Regina es recordada por una obra en la que se empeñó a fondo, con el pleno apoyo de su marido: la Casa del Teatro, inaugurada en 1938, un lugar para que los teatristas terminen con dignidad su vida. Hoy alberga a 46 pensionistas, incluida la viuda del mago Fu Man Chú.
¿Cuál fue el rol político de Regina? Es difícil decirlo, por el pudor y la discreción que la distinguían. Ella no creó un nuevo Marcelo, aunque la figura de Regina se agigantó durante los últimos diez años de Alvear, cuando la buena fortuna se trocó en infelicidad para el país y en duras pruebas para la pareja. Un biógrafo de Agustín P. Justo cuenta que este general, que fue el ministro de guerra de Alvear, había adquirido su chalet de la avenida Federico Lacroze, en Belgrano, para estar cerca de la que era entonces la residencia de los Alvear, y que frecuentaba cada día la casa del presidente para congraciarse con éste. La intuición de Regina le decía que había algo tortuoso en la sumisión de Justo, a quien no soportaba. En 1932, el gobierno surgido del golpe de Estado proscribió la candidatura de Alvear para favorecer a Justo. Ya en el gobierno, que ocupó de 1932 a 1938, Agustín P. Justo encarceló a Alvear en Martín García. Entonces afloró la fibra de Regina. Durante el terrible verano del ’33, que Marcelo pasó preso en un barracón de la isla, agobiado por los mosquitos y bañándose en una única canilla con otros centenares de detenidos políticos, Regina cruzó más de cincuenta veces el río en una barca, a veces desafiando furiosos oleajes, para llevar mudas, comida y aliento a su marido.

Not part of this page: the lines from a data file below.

(** The limit is on a header the client writes: a client that names a new first hop in
    X-Forwarded-For on each request is never refused. *)
Theorem forwarded_for_unlimited split remoteAddr rps burst now reqs w :
  rate_ok rps -> 1 <= burst <= 2 ^ 52 ->
  NoDup (map (extractIP split remoteAddr) reqs) ->
  (foldl (limited split now remoteAddr) ((New rps burst, 0%nat), w) reqs).1.2 = length reqs.
Proof.
  intros Hr Hb Hnd.
  assert (Hgen : forall reqs l n w, limiter_ok now l -> NoDup (map (extractIP split remoteAddr) reqs) ->
    (forall r, r ∈ reqs -> l_buckets l !! extractIP split remoteAddr r = None) ->
    (foldl (limited split now remoteAddr) ((l, n), w) reqs).1.2 = (n + length reqs)%nat).
  { clear. induction reqs as [| r reqs IH]; intros l n w Hl Hnd Hnone; [cbn; lia |]. cbn [foldl length fst snd].
    set (ip := extractIP split remoteAddr r) in *.
    assert (Hok : (Allow now ip l).2 = true).
    { pose proof (Allow_spec now ip l Hl) as Ha. pose proof (bucket_for_ok now ip l Hl) as Hbk.
      assert (Hbf : bucket_for now ip l = {| b_tokens := f_of_Z (l_burst l); b_lastTime := now |})
        by (unfold bucket_for, ip; by rewrite (Hnone r ltac:(left))).
      destruct (refill_ok now l _ (lo_rps _ _ Hl) ltac:(destruct Hl; lia) Hbk) as (m & e & Er & _ & _ & _).
      pose proof (refill_now now l (bucket_for now ip l) (lo_rps _ _ Hl) ltac:(destruct Hl; lia) (proj1 Hbk)) as Hv.
      rewrite Hbf in Hv at 1. specialize (Hv eq_refl). rewrite Er, Hbf in Hv. cbn [fval b_tokens] in Hv.
      destruct (f_of_Z_exact (l_burst l)) as (mb & eb & Eb & Evb); [destruct Hl; lia |]. rewrite Eb in Hv. cbn [fval] in Hv.
      destruct (Allow now ip l) as [l' ok]. cbn [snd]. destruct Ha as (_ & _ & _ & b' & _ & _ & -> & _). rewrite Er.
      assert (E1 : f_of_Z 1 = Fin 4503599627370496 (-52)) by reflexivity. rewrite E1. cbn [flt]. rewrite negb_involutive.
      apply Qle_bool_iff. rewrite Hv, Evb. change (fin_val 4503599627370496 (-52)) with (inject_Z 1) || idtac.
      assert (Hv1 : (fin_val 4503599627370496 (-52) == inject_Z 1)%Q) by reflexivity. rewrite Hv1, <- Zle_Qle. destruct Hl; lia. }
    pose proof (Allow_spec now ip l Hl) as Ha.
    unfold limited at 2, RateLimit. cbn [fst snd]. fold ip. destruct (Allow now ip l) as [l' ok] eqn:EA. cbn [snd] in Hok. subst ok. cbn [negb].
    apply NoDup_cons in Hnd as [Hni Hnd]. change (reached _ _ (l', n) w r) with ((l', S n), w_Write "ok" w). rewrite (IH l' (S n) (w_Write "ok" w)).
    - lia.
    - apply Ha.
    - done.
    - intros r' Hr'. destruct (Allow_local now ip (extractIP split remoteAddr r') l) as (_ & _ & L). rewrite EA in L. cbn [fst] in L. rewrite L; [apply Hnone; by right |].
      intros E. apply Hni. unfold ip in E. rewrite E. by apply list_elem_of_In, in_map, list_elem_of_In. }
  apply (Hgen reqs _ 0%nat); [by apply New_ok | done |]. intros r _. apply lookup_empty.
Qed.

(** ** Concrete clients *)

(** Two requests a second, bursts of three. *)
Definition two_per_second : f64 := Fin 2 0.
Lemma two_per_second_ok : rate_ok two_per_second.
Proof. exists 2, 0. split; [done |]. unfold Qle; cbn; lia. Qed.

Definition some_ops : list (Z * limiter_op) := [(0, LAllow "a"); (0, LAllow "b"); (7, LAllow "a"); (400 * Second, LCleanup)]%string.


Definition emptied : Limiter := foldl limiter_step (New two_per_second 3) (replicate 3 (5, LAllow "a")).

Lemma emptied_ok : limiter_ok 5 emptied.
Proof. apply (run_ok (replicate 3 (5, LAllow "a")) 5); [apply New_ok; [apply two_per_second_ok | lia] | cbn; lia]. Qed.

(** The client has spent its three tokens at time 5 and comes back a minute later, with
    120 tokens' worth of seconds behind it: it has three again. *)
Lemma burst_exact_witness :
  l_buckets emptied !! "a"%string <> None /\
  outcomes "a" emptied (replicate 4 5) = replicate 4 false /\
  outcomes "a" emptied (replicate 5 (5 + Minute)) = [true; true; true; false; false].
Proof.
  split; [vm_compute; discriminate |]. split; [vm_compute; reflexivity |].
  refine (burst_exact two_per_second 3 5 (replicate 3 (5, LAllow "a"%string)) (5 + Minute) "a" 5 two_per_second_ok _ _ _ _).
  - lia.
  - cbn. lia.
  - cbn. unfold Minute, Second. lia.
  - intros b Hb.
    assert (Hl : b_lastTime <$> l_buckets emptied !! "a"%string = Some 5) by (vm_compute; reflexivity).
    change (l_buckets emptied !! "a"%string = Some b) in Hb. rewrite Hb in Hl. injection Hl as ->. vm_compute. discriminate.
Defined.

Lemma idle_client_allowed_witness : (Allow (5 + Second) "a" emptied).2 = true.
Proof.
  refine (idle_client_allowed emptied (5 + Second) "a" {| b_tokens := fsub (f_of_Z 1) (f_of_Z 1); b_lastTime := 5 |} _ _ _ _ _).
  - apply (limiter_ok_later 5); [unfold Second; lia | apply emptied_ok].
  - vm_compute. reflexivity.
  - vm_compute. discriminate.
  - vm_compute. discriminate.
  - vm_compute. discriminate.
Defined.

Lemma forwarded_for_unlimited_witness :
  let forged n := a_request "GET" {[ "X-Forwarded-For" := [n; "1.2.3.4"%string] ]} in
  (foldl (limited (fun _ => None) 9 "1.2.3.4:5") ((New two_per_second 1, 0%nat), new_writer) [forged "a"; forged "b"; forged "c"]%string).1.2 = 3%nat.
Proof.
  refine (forwarded_for_unlimited (fun _ => None) "1.2.3.4:5" two_per_second 1 9
    [a_request "GET" {[ "X-Forwarded-For" := ["a"; "1.2.3.4"] ]}; a_request "GET" {[ "X-Forwarded-For" := ["b"; "1.2.3.4"] ]};
     a_request "GET" {[ "X-Forwarded-For" := ["c"; "1.2.3.4"] ]}]%string new_writer two_per_second_ok _ _); [lia |].
  apply (bool_decide_unpack _). vm_compute. exact I.
Defined.
(* ===== verification/Chain.v ===== *)
(** * Stacking middleware

    What the main program relies on when it puts one middleware around another: each turns
    a handler that follows a script into one that does ([runs_from]), and each keeps what
    the handler keeps of the shared state ([preserves]); so does the mux. The lemmas are
    stated for any shared state, so a stack is handled one layer at a time. *)

From S2P Require Import Prelude GoStrings Http Middleware Float Logging Metrics RateLimit Tracing.

Local Open Scope Z_scope.

(** ** The mux *)

(** [http.ServeMux]: patterns without a final slash match their path alone, [/] the rest. *)
Definition mux {S} (routes : list (string * HttpHandler S)) (root : HttpHandler S) : HttpHandler S := fun W _ s w r =>
  match List.find (fun route => String.eqb route.1 (r_Path r)) routes with
  | Some (_, h) => h W _ s w r
  | None => root W _ s w r
  end.

Lemma mux_root {S} (routes : list (string * HttpHandler S)) root W (HW : Writer W) s (w : W) r :
  r_Path r ∉ routes.*1 -> mux routes root _ _ s w r = root _ _ s w r.
Proof.
  intros Hp. unfold mux. destruct (List.find _ routes) as [[path h] |] eqn:E; [| done].
  apply List.find_some in E. destruct E as [Hin Hpath]. cbn in Hpath. apply String.eqb_eq in Hpath. subst path.
  exfalso. apply Hp, list_elem_of_fmap. exists (r_Path r, h). split; [done | by apply list_elem_of_In].
Qed.

Lemma mux_runs {S} hd (routes : list (string * HttpHandler S)) root s r s' ops :
  r_Path r ∉ routes.*1 -> runs_from hd root s r s' ops -> runs_from hd (mux routes root) s r s' ops.
Proof. intros Hp Hr W HW HL w Hw. rewrite mux_root by done. by apply Hr. Qed.

(** ** Scripts through the layers *)

Section layers.
Context `{Unicode} {S : Type}.
Implicit Types (next : HttpHandler S) (s : S).

(** The header CORS lets the handler start from. *)
Definition cors_header (allowedOrigins : string) (r : Request) (hd : Header) : Header :=
  let origins := parseOrigins allowedOrigins in
  let allowAll := match origins with [o] => String.eqb o "*" | _ => false end in
  let origin := Header_Get (r_Header r) "Origin" in
  if String.eqb allowedOrigins "" then hd
  else if negb (String.eqb origin "") then
    if allowAll then Header_Set hd "Access-Control-Allow-Origin" "*"
    else if originAllowed origin origins then Header_Add (Header_Set hd "Access-Control-Allow-Origin" origin) "Vary" "Origin"
    else hd
  else hd.

Definition preflight (r : Request) : bool :=
  String.eqb (r_Method r) "OPTIONS" && negb (String.eqb (Header_Get (r_Header r) "Access-Control-Request-Method") "").

Lemma CORS_runs allowedOrigins maxAge next s r s' ops hd :
  preflight r = false -> allowedOrigins <> ""%string ->
  runs_from (cors_header allowedOrigins r hd) next s r s' ops ->
  exists pre, (pre = [] /\ cors_header allowedOrigins r hd = hd \/ pre = [OpHeader (fun _ => cors_header allowedOrigins r hd)]) /\
    runs_from hd (CORS allowedOrigins maxAge next) s r s' (pre ++ ops).
Proof.
  intros Hpf Hne Hn. unfold cors_header, preflight in *.
  set (origins := parseOrigins allowedOrigins) in *. set (origin := Header_Get (r_Header r) "Origin") in *.
  rewrite (proj2 (String.eqb_neq _ _) Hne) in *.
  assert (Hset : forall g, runs_from (g hd) next s r s' ops ->
    forall W (HW : Writer W) (HL : WriterLaws W) (w : W), w_header w = hd ->
    next W HW s (w_set_header (g (w_header w)) w) r = (s', run_ops (OpHeader (fun _ => g hd) :: ops) w)).
  { intros g Hg W HW HL w Hw. rewrite run_ops_cons. cbn [run_op]. rewrite Hw. exact (Hg _ _ HL _ (header_set _ _)). }
  destruct (negb (String.eqb origin "")) eqn:Eo.
  - destruct (match origins with [o] => String.eqb o "*" | _ => false end) eqn:Ea;
      [| destruct (originAllowed origin origins) eqn:Eal].
    + eexists. split; [by right |]. intros W HW HL w Hw. unfold CORS. fold origins origin.
      rewrite (proj2 (String.eqb_neq _ _) Hne), Eo, Ea, Hpf. by apply (Hset (fun h => Header_Set h "Access-Control-Allow-Origin" "*")).
    + eexists. split; [by right |]. intros W HW HL w Hw. unfold CORS. fold origins origin.
      rewrite (proj2 (String.eqb_neq _ _) Hne), Eo, Ea, Eal, Hpf.
      by apply (Hset (fun h => Header_Add (Header_Set h "Access-Control-Allow-Origin" origin) "Vary" "Origin")).
    + exists []. split; [by left |]. intros W HW HL w Hw. unfold CORS. fold origins origin.
      rewrite (proj2 (String.eqb_neq _ _) Hne), Eo, Ea, Eal, Hpf. by apply Hn.
  - exists []. split; [by left |]. intros W HW HL w Hw. unfold CORS. fold origin.
    rewrite (proj2 (String.eqb_neq _ _) Hne), Eo, Hpf. by apply Hn.
Qed.

(** A client that has a token reaches the handler; one that has none gets a 429. *)
Lemma RateLimit_runs limiter set_limiter split now remoteAddr next s r s' ops hd :
  let '(l, ok) := Allow now (extractIP split remoteAddr r) (limiter s) in
  (ok = true -> runs_from hd next (set_limiter l s) r s' ops) ->
  runs_from hd (RateLimit limiter set_limiter split now remoteAddr next) s r
    (if ok then s' else set_limiter l s)
    (if ok then ops else [OpHeader (fun h => Header_Set h "Retry-After" "1");
       OpHeader (fun h => Header_Set (Header_Set (Header_Del h "Content-Length") "Content-Type" "text/plain; charset=utf-8") "X-Content-Type-Options" "nosniff");
       OpWriteHeader 429; OpWrite ("Too Many Requests" +:+ nl)]).
Proof.
  unfold RateLimit. destruct (Allow _ _ _) as [l ok] eqn:E. intros Hn W HW HL w Hw. rewrite E.
  destruct ok; cbn [negb]; [by apply Hn |]. done.
Qed.

(** ** What the layers keep *)

Definition preserves (I : S -> Prop) (h : HttpHandler S) : Prop :=
  forall W (HW : Writer W) s (w : W) r, I s -> I (h W HW s w r).1.

Variable I : S -> Prop.

Lemma mux_preserves routes root :
  Forall (fun route => preserves I route.2) routes -> preserves I root -> preserves I (mux routes root).
Proof.
  intros Hr Hroot W HW s w r Hs. unfold mux. destruct (List.find _ _) as [[path h] |] eqn:E; [| by apply Hroot].
  apply List.find_some in E. destruct E as [Hin _]. apply list_elem_of_In in Hin.
  rewrite Forall_forall in Hr. by apply (Hr _ Hin).
Qed.

Lemma AdminAuth_preserves `{UrlQuery} key next : preserves I next -> preserves I (AdminAuth key next).
Proof. intros Hn W HW s w r Hs. unfold AdminAuth. repeat case_match; auto. Qed.

Lemma Compress_preserves `{Compressor} next : preserves I next -> preserves I (Compress next).
Proof.
  intros Hn W HW s w r Hs. unfold Compress. destruct (selectEncoding r); [by apply Hn | |];
    match goal with |- context [next ?W' ?HW' s ?w' r] => pose proof (Hn W' HW' s w' r Hs); by destruct (next W' HW' s w' r) end.
Qed.

Lemma CORS_preserves allowedOrigins maxAge next : preserves I next -> preserves I (CORS allowedOrigins maxAge next).
Proof. intros Hn W HW s w r Hs. unfold CORS. repeat (case_match; auto). Qed.

Lemma RateLimit_preserves limiter set_limiter split now remoteAddr next :
  (forall s ip, I s -> I (set_limiter (Allow now ip (limiter s)).1 s)) ->
  preserves I next -> preserves I (RateLimit limiter set_limiter split now remoteAddr next).
Proof.
  intros Hl Hn W HW s w r Hs. unfold RateLimit. pose proof (Hl s (extractIP split remoteAddr r) Hs) as Hs'.
  destruct (Allow _ _ _) as [l ok]. cbn [fst] in Hs'. destruct (negb ok); [done | by apply Hn].
Qed.

Lemma Trace_preserves add_span url next :
  (forall calls s, I s -> I (add_span calls s)) -> preserves I next -> preserves I (TraceMiddleware add_span url next).
Proof.
  intros Ha Hn W HW s w r Hs. unfold TraceMiddleware.
  match goal with |- context [next ?W' ?HW' s ?w' r] => pose proof (Hn W' HW' s w' r Hs); destruct (next W' HW' s w' r) end. by apply Ha.
Qed.

Lemma Metrics_preserves upd start stop next :
  (forall code s, I s -> I (upd (Record_ (time_sub stop start) code) s)) ->
  preserves I next -> preserves I (RequestMetricsMiddleware_ServeHTTP upd start stop next).
Proof.
  intros Hu Hn W HW s w r Hs. unfold RequestMetricsMiddleware_ServeHTTP.
  match goal with |- context [next ?W' ?HW' s ?w' r] => pose proof (Hn W' HW' s w' r Hs); destruct (next W' HW' s w' r) end. by apply Hu.
Qed.

Lemma Log_preserves `{LogTime} upd random t0 t1 t2 remoteAddr (next : Ctx -> HttpHandler S) :
  (forall e s, I s -> I (upd (Access t2 e) s)) -> (forall ctx, preserves I (next ctx)) ->
  preserves I (LogMiddleware upd random t0 t1 t2 remoteAddr next).
Proof.
  intros Hu Hn W HW s w r Hs. unfold LogMiddleware.
  match goal with |- context [next ?c ?W' ?HW' s ?w' r] => pose proof (Hn c W' HW' s w' r Hs); destruct (next c W' HW' s w' r) end. by apply Hu.
Qed.

End layers.

Create HintDb preserves.
#[export] Hint Resolve mux_preserves AdminAuth_preserves Compress_preserves CORS_preserves : preserves.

En 1938, los radicales proclamaron la fórmula Alvear-Mosca, y allí fue Marcelo, enhiesto aunque ya casi setentón, a recorrer el país como un principiante, hostilizado por las patotas conservadoras, la policía brava y algunos radicales yrigoyenistas que lo tachaban de traidor, mientras que ganaba la admiración de muchos argentinos por no claudicar en la lucha contra el fraude, ese flagelo que, finalmente, le birló el triunfo y consagró presidente a Roberto Ortiz. Alvear había perdido casi toda su fortuna, en parte por su vida de lujos y placeres, en parte porque la política se la había comido. Al morir, le quedaban Villa Regina, su residencia de Mar del Plata (hipotecada); Villa Elvira, en Don Torcuato (la hizo construir en 1942, la bautizó en recuerdo de su madre y sólo vivió allí quince días), un auto Buick ’41 y un capital de 150.000 pesos, cifra ya consumida por la inflación.
El 23 de marzo de 1942, Marcelo, fulminado por una crisis cardíaca, terminó sus días en Don Torcuato. A su lado, la mano en la mano, estaba Regina Pacini.
Ella lo sobrevivió largos años. Se refugió en Villa Elvira. Murió en 1965, a los 95 años. El día 23 de cada mes, Regina iba a la Recoleta y le llevaba a su marido un gran ramo de rosas blancas y rojas. Se sentaba en una sillita en el interior de la bóveda y pasaba largo rato allí. Sus labios se movían, las lágrimas le afloraban a los ojos como si hablara con Marcelo, como si pronunciara palabras de amor.